(** X14: a pushed file is in the list afterwards, pushing it again changes
    nothing, and file names stay distinct: a list without two entries of
    one file name has none after a FILE_GENERATED either. *)
Theorem push_keeps_filenames_distinct (file : FileGeneratedMessage) (s : State) :
  List.NoDup (map filename (files s)) ->
  let s' := subscriber getTime c (FILE_GENERATED file) s in
  List.NoDup (map filename (files s'))
  /\ In file (files s')
  /\ subscriber getTime c (FILE_GENERATED file) s' = s'.
Proof.
  intros Hnd s'.
  assert (Hfiles : files s' = upsertFile file (files s)).
  { unfold s'. simpl. by destruct (auto_focus file). }
  split; [|split].
  - rewrite Hfiles, upsertFile_filenames.
    destruct (some _ (files s)) eqn:Hs; [done|].
    apply List.NoDup_app; [done|repeat constructor; by intros []|].
    intros x Hx [<-|[]]. apply in_map_iff in Hx as (f & Hf & Hin).
    unfold some in Hs.
    assert (Ht : existsb (fun f => String.eqb (filename f) (filename file))
                   (files s) = true).
    { apply existsb_exists. exists f. split; [done|]. by apply String.eqb_eq. }
    congruence.
  - rewrite Hfiles. apply upsertFile_In.
  - unfold s'. simpl. destruct (auto_focus file); simpl;
      unfold setFiles, setSelectedFile; simpl; by rewrite upsertFile_idempotent.
Qed.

***

Go through the listing above and return every line where the word "split" occurs.

[EXERCISE OUTPUT]
  split; [|split].
    { apply existsb_exists. exists f. split; [done|]. by apply String.eqb_eq. }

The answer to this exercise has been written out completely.